# CIE Surd (2020)

1 (CIE 0606/2018/w/13/q3)
Do not use a calculator in this question.
In this question, all lengths are in centimetres.
A triangle $A B C$ is such that angle $B=90^{\circ}, A B=5 \sqrt{3}+5$ and $B C=5 \sqrt{3}-5$.
 (i) Find, in its simplest surd form, the length of $A C$.
 (ii) Find $\tan B C A$, giving your answer in the form $a+b \sqrt{3}$, where $a$ and $b$ are integers. 

2 (CIE 0606/2018/w/21/q3)
Do not use a calculator in this question.
 (a) Simplify $(\sqrt{2}+2 \sqrt{5})(4 \sqrt{2}-3 \sqrt{5})$, giving your answer in the form $a+b \sqrt{c}$, where $a, b$ and $c$ are integers.
 (b) Simplify $\frac{4-3 \sqrt{6}}{\sqrt{3}+\sqrt{2}}$, giving your answer in the form $p \sqrt{3}+q \sqrt{2}$, where $p$ and $q$ are integers.

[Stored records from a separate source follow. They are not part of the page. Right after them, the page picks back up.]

(* ===== verification/Float64.v ===== *)
(** * 64-bit floats as the program stores them

    An [f64] column holds the IEEE-754 bits of its number; arithmetic is the
    Standard Library's specification of binary floats.  A result that is not a
    number gets the canonical quiet bits. *)

From Stdlib Require Import SpecFloat.
From S2P Require Import Prelude.
Open Scope Z_scope.

Definition F_PREC : Z := 53.
Definition F_EMAX : Z := 1024.
Definition F_NAN : Z := 0x7ff8000000000000.

Definition f64_from_bits (b : Z) : spec_float :=
  let s := Z.testbit b 63 in
  let e := Z.land (Z.shiftr b 52) 0x7ff in
  let m := Z.land b (Z.ones 52) in
  if e =? 0 then
    match m with Zpos p => S754_finite s p (-1074) | _ => S754_zero s end
  else if e =? 0x7ff then
    if m =? 0 then S754_infinity s else S754_nan
  else
    match m + 2 ^ 52 with Zpos p => S754_finite s p (e - 1075) | _ => S754_nan end.

Definition f64_to_bits (f : spec_float) : Z :=
  let sign (s : bool) := if s then 2 ^ 63 else 0 in
  match f with
  | S754_zero s => sign s
  | S754_infinity s => sign s + 0x7ff * 2 ^ 52
  | S754_nan => F_NAN
  | S754_finite s p e =>
      if Zpos p <? 2 ^ 52 then sign s + Zpos p
      else sign s + (e + 1075) * 2 ^ 52 + (Zpos p - 2 ^ 52)
  end.

Definition f64_op (op : spec_float -> spec_float -> spec_float) (a b : Z) : Z :=
  f64_to_bits (op (f64_from_bits a) (f64_from_bits b)).

Definition f64_add : Z -> Z -> Z := f64_op (SFadd F_PREC F_EMAX).
Definition f64_sub : Z -> Z -> Z := f64_op (SFsub F_PREC F_EMAX).
Definition f64_mul : Z -> Z -> Z := f64_op (SFmul F_PREC F_EMAX).
Definition f64_div : Z -> Z -> Z := f64_op (SFdiv F_PREC F_EMAX).

(** [x as f64] of an unsigned integer. *)
Definition f64_of_int (x : Z) : Z := f64_to_bits (binary_normalize F_PREC F_EMAX x 0 false).

(** [x as usize]: towards zero, to the nearest bound where it does not fit, and
    0 if [x] is not a number. *)
Definition f64_to_usize (a : Z) : Z :=
  match f64_from_bits a with
  | S754_finite false m e => Z.min (2 ^ 64 - 1) (Z.shiftl (Zpos m) e)
  | S754_infinity false => 2 ^ 64 - 1
  | _ => 0
  end.

Definition f64_lt (a b : Z) : bool := SFltb (f64_from_bits a) (f64_from_bits b).

Definition f64_zero : Z := 0.
Definition f64_half : Z := 0x3fe0000000000000.

Example float_bits :
  f64_of_int 1 = 0x3ff0000000000000 /\ f64_of_int 0 = f64_zero /\
  f64_add (f64_of_int 3) (f64_of_int 4) = f64_of_int 7 /\
  f64_sub (f64_of_int 3) (f64_of_int 3) = f64_zero /\
  f64_mul f64_half (f64_of_int 3) = 0x3ff8000000000000 /\
  f64_add (f64_of_int (2 ^ 53)) (f64_of_int 1) = f64_of_int (2 ^ 53) /\
  f64_div (f64_of_int 1) (f64_of_int 2) = f64_half /\
  f64_to_usize (f64_div (f64_of_int 7) (f64_of_int 2)) = 3 /\
  f64_to_usize (f64_sub f64_zero f64_half) = 0 /\ f64_to_usize (f64_of_int (2 ^ 70)) = 2 ^ 64 - 1 /\
  f64_lt f64_zero f64_half = true /\ f64_lt f64_half f64_half = false.
Proof. vm_compute. repeat split. Qed.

 3 (CIE 0606/2018/w/22/q7) Solve the quadratic equation $(1-\sqrt{3}) x^{2}+x+(1+\sqrt{3})=0$, giving your answer in the form $a+b \sqrt{3}$, where $a$ and $b$ are constants.

4 (CIE 0606/2019/w/11/q8)
Do not use a calculator in this question.
In this question, all lengths are in centimetres.

The diagram shows the trapezium $A B C D$ in which angle $A D C$ is $90^{\circ}$ and $A B$ is parallel to $D C$. It is given that $A B=4+3 \sqrt{5}, \quad D C=11+2 \sqrt{5}$ and $A D=7+\sqrt{5}$.
 (i) Find the perimeter of the trapezium, giving your answer in simplest surd form.
 (ii) Find the area of the trapezium, giving your answer in simplest surd form.

5 (CIE 0606/2019/m/12/q7)
Do not use a calculator in this question.
All lengths in this question are in centimetres.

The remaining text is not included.